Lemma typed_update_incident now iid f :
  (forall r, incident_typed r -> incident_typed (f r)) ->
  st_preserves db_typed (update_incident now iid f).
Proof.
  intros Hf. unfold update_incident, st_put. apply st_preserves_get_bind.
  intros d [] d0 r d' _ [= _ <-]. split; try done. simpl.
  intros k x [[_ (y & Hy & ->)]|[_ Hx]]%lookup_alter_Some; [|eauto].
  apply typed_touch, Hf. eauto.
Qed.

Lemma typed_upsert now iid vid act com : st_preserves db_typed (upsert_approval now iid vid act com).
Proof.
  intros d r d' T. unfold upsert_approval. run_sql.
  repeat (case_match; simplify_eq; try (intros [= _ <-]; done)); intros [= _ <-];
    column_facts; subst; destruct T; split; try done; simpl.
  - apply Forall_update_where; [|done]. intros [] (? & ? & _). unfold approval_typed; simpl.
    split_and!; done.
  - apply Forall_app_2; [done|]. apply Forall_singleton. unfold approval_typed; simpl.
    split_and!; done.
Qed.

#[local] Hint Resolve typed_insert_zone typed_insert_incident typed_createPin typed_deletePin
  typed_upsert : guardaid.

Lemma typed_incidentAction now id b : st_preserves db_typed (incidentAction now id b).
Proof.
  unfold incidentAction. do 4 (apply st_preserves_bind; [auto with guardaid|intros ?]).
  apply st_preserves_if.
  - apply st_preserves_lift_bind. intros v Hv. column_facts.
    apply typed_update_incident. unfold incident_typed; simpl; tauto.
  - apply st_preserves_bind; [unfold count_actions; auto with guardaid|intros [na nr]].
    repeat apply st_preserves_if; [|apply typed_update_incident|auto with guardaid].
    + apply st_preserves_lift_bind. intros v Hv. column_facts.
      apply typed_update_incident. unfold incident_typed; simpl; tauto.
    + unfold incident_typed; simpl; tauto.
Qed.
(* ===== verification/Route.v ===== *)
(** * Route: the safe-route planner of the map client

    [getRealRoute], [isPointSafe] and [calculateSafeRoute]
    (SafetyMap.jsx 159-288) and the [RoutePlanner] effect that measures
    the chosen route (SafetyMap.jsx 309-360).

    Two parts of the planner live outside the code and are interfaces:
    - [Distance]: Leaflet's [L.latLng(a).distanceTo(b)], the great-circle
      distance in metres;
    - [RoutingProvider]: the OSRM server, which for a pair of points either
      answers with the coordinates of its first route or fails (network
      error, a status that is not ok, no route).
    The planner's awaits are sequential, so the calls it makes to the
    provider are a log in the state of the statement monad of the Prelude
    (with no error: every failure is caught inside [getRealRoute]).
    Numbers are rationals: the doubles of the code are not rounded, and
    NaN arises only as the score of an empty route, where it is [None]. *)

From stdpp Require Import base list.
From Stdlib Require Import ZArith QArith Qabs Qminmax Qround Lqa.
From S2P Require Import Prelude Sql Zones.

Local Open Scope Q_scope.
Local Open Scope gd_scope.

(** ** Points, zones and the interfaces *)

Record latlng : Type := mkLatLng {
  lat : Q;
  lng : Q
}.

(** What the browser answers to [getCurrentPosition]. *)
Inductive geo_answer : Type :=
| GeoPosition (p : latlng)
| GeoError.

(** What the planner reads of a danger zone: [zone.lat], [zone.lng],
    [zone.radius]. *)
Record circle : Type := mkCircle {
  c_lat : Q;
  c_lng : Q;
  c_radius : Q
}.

Task directions ▸ Whenever a line in the data holds "Import", copy that line.

Expected answer ▸
From stdpp Require Import base list.
From Stdlib Require Import ZArith QArith Qabs Qminmax Qround Lqa.
From S2P Require Import Prelude Sql Zones.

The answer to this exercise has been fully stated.